● **Your task**
Look through the data below and extract, unchanged, the lines from the one that contains "Lemma slot_at_Some r" to the one that contains "- intros (t", both included.

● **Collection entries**
++++++++++

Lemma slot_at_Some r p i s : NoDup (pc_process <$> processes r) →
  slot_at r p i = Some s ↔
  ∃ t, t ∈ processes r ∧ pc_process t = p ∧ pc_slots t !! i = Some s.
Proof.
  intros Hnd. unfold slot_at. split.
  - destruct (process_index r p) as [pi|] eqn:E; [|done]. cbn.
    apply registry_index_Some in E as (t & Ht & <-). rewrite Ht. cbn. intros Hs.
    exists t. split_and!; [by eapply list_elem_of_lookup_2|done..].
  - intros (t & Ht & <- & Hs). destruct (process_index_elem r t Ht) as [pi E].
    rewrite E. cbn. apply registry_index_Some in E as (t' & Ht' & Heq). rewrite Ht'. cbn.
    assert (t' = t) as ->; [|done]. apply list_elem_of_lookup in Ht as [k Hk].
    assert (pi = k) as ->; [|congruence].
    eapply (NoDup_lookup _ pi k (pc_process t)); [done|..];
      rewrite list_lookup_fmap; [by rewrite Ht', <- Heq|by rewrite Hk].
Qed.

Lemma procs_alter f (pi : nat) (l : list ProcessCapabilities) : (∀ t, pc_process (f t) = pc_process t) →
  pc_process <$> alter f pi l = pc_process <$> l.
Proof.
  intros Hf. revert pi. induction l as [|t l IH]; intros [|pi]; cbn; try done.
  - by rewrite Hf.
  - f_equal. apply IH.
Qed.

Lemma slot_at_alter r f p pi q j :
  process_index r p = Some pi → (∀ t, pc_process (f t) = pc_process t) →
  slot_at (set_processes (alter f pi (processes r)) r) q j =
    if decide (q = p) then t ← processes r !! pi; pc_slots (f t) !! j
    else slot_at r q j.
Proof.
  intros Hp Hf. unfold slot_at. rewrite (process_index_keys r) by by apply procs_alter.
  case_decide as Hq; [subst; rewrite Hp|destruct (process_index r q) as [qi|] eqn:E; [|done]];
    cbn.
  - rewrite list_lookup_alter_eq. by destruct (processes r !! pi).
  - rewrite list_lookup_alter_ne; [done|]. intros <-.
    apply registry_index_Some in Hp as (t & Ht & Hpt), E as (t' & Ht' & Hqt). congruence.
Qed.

++++++++++

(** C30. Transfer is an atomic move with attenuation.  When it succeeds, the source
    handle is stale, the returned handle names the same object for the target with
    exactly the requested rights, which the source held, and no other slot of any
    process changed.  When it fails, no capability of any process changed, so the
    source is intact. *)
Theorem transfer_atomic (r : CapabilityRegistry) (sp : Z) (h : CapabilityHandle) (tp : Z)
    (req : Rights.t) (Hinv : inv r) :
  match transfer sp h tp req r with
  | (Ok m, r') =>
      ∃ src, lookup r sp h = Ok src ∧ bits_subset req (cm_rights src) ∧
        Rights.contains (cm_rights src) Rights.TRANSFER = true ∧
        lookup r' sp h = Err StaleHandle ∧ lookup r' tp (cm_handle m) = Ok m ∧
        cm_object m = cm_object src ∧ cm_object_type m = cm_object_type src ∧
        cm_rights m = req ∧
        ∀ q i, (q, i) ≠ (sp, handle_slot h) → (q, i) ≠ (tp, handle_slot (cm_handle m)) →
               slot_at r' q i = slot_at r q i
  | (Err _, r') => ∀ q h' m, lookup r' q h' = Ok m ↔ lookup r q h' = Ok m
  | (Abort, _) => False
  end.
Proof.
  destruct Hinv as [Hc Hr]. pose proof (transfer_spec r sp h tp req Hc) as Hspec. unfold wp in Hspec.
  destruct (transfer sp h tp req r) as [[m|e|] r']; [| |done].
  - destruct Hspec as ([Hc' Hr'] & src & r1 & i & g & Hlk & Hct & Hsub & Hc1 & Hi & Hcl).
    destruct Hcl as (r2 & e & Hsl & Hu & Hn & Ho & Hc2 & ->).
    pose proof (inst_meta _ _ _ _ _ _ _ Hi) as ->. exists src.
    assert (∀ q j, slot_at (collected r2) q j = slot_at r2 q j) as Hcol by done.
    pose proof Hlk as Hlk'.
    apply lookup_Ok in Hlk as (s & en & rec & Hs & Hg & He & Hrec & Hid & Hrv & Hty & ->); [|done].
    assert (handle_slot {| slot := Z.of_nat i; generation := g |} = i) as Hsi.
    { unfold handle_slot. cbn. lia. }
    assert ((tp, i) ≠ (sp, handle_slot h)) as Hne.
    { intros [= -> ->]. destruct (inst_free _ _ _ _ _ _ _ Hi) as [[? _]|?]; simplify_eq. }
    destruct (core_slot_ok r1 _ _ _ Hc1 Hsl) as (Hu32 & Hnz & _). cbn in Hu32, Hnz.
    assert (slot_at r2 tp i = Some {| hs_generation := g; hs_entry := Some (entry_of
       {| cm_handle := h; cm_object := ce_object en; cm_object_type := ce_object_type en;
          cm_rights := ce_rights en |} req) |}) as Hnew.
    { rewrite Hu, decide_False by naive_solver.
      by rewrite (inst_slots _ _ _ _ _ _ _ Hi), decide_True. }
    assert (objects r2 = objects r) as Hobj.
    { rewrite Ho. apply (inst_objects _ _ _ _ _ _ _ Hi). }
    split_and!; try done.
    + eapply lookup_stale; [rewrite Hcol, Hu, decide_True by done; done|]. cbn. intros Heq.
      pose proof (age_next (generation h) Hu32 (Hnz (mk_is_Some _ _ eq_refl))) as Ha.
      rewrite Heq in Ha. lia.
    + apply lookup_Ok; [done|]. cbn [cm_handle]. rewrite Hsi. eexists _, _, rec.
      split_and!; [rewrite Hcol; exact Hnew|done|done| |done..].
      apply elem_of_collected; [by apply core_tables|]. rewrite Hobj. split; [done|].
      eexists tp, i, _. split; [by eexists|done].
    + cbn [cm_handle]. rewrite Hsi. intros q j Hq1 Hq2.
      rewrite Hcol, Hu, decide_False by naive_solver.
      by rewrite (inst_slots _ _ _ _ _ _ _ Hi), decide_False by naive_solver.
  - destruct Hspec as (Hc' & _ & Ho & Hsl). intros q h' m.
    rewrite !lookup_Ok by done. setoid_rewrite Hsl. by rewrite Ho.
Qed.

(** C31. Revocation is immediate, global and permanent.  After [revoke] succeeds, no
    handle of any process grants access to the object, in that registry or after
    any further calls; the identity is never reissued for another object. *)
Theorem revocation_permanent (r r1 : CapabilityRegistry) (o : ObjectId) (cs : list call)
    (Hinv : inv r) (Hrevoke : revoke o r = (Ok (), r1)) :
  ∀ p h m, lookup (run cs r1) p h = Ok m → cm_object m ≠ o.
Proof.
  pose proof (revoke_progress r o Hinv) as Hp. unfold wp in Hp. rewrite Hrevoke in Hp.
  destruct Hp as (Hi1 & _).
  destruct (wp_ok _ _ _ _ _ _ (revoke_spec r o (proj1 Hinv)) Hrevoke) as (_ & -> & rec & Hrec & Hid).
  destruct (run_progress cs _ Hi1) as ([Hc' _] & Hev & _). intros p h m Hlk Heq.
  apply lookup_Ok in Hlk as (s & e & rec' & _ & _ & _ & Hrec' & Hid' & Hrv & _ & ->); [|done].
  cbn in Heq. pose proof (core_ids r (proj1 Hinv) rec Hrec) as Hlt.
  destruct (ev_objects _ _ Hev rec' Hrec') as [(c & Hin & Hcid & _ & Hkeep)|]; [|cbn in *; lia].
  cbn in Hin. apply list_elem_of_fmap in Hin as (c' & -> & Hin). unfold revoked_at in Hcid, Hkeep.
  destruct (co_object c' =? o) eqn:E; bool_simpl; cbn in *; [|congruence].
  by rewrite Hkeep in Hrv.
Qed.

++++++++++

● **Exercise output**
Lemma slot_at_Some r p i s : NoDup (pc_process <$> processes r) →
  slot_at r p i = Some s ↔
  ∃ t, t ∈ processes r ∧ pc_process t = p ∧ pc_slots t !! i = Some s.
Proof.
  intros Hnd. unfold slot_at. split.
  - destruct (process_index r p) as [pi|] eqn:E; [|done]. cbn.
    apply registry_index_Some in E as (t & Ht & <-). rewrite Ht. cbn. intros Hs.
    exists t. split_and!; [by eapply list_elem_of_lookup_2|done..].
  - intros (t & Ht & <- & Hs). destruct (process_index_elem r t Ht) as [pi E].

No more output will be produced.